_Instructions to follow_
Scan the listing below for the string "match" and copy each line where it turns up.

::::::

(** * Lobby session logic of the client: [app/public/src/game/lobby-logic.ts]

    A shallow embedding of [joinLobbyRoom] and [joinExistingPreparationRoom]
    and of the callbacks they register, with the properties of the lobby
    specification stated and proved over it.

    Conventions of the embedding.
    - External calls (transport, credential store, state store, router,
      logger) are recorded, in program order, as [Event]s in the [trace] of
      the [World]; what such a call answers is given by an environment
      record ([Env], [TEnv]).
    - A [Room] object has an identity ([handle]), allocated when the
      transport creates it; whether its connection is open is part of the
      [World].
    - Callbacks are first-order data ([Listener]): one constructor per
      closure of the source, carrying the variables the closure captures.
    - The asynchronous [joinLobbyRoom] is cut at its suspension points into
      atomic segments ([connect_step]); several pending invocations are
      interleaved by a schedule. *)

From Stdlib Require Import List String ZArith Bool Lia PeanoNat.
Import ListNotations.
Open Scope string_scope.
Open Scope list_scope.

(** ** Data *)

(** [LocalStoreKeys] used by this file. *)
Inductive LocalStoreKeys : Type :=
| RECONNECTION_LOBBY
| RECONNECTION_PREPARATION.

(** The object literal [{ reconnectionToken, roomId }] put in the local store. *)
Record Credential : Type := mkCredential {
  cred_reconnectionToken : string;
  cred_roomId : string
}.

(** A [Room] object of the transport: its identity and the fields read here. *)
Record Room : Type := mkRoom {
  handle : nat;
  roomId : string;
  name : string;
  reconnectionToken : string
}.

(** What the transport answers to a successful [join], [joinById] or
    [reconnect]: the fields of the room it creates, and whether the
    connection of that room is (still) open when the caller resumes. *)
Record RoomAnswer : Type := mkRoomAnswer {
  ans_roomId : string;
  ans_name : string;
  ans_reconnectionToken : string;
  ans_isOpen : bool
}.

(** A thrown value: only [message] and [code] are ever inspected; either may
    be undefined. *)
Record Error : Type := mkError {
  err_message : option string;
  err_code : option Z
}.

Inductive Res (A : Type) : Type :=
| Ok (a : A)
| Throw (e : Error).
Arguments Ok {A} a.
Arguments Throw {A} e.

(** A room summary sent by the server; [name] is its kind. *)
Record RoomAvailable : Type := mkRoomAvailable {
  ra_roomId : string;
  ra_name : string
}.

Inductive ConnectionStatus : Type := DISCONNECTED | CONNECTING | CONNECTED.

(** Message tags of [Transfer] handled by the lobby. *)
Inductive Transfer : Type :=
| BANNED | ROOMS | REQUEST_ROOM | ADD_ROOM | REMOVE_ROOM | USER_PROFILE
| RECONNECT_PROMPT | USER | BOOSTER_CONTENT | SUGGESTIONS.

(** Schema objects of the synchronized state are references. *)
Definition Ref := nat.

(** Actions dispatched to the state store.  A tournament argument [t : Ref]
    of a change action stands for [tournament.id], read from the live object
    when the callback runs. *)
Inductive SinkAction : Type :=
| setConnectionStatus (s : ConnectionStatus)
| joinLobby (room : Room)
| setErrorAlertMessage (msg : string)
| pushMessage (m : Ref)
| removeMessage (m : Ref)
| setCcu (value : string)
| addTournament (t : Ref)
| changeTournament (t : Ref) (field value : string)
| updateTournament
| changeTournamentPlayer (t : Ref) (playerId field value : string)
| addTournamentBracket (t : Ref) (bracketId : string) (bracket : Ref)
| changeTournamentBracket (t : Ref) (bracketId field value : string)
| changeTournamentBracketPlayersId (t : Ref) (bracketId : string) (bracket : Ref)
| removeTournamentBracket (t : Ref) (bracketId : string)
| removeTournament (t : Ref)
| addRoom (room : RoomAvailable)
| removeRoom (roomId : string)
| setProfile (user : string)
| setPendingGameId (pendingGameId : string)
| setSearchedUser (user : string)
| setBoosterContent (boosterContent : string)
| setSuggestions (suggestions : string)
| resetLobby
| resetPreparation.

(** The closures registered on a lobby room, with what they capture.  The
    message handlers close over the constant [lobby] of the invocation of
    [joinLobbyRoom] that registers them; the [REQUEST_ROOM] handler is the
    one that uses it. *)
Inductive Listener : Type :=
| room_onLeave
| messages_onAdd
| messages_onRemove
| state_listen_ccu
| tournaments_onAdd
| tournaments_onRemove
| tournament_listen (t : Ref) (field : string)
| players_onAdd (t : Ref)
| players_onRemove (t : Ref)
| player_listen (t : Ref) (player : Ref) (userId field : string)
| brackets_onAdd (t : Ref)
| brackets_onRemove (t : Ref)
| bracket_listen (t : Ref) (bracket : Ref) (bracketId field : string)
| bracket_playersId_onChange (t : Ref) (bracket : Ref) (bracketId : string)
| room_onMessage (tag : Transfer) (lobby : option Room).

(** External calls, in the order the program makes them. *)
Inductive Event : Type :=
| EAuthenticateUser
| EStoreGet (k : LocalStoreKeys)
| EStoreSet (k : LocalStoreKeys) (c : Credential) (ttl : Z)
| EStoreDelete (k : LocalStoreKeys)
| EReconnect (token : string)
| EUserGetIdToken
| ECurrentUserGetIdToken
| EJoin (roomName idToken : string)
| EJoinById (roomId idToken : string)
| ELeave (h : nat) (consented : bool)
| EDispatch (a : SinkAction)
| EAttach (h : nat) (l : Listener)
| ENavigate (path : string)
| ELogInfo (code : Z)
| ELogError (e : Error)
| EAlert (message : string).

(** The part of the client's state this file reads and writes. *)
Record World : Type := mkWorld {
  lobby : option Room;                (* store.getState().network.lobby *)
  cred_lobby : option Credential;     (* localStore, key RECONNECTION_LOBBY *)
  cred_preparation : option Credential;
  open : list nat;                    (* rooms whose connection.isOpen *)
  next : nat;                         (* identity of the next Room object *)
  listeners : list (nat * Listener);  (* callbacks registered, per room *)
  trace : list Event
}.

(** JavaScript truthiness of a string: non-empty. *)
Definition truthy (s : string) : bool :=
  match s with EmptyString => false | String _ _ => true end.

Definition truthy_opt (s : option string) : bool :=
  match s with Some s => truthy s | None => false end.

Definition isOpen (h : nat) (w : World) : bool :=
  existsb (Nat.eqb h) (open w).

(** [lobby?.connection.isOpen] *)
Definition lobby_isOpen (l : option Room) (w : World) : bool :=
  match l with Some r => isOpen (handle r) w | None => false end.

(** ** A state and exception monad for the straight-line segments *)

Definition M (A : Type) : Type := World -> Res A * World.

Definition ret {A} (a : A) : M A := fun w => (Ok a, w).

::::::

_Result of the task_
  match s with EmptyString => false | String _ _ => true end.
  match s with Some s => truthy s | None => false end.
  match l with Some r => isOpen (handle r) w | None => false end.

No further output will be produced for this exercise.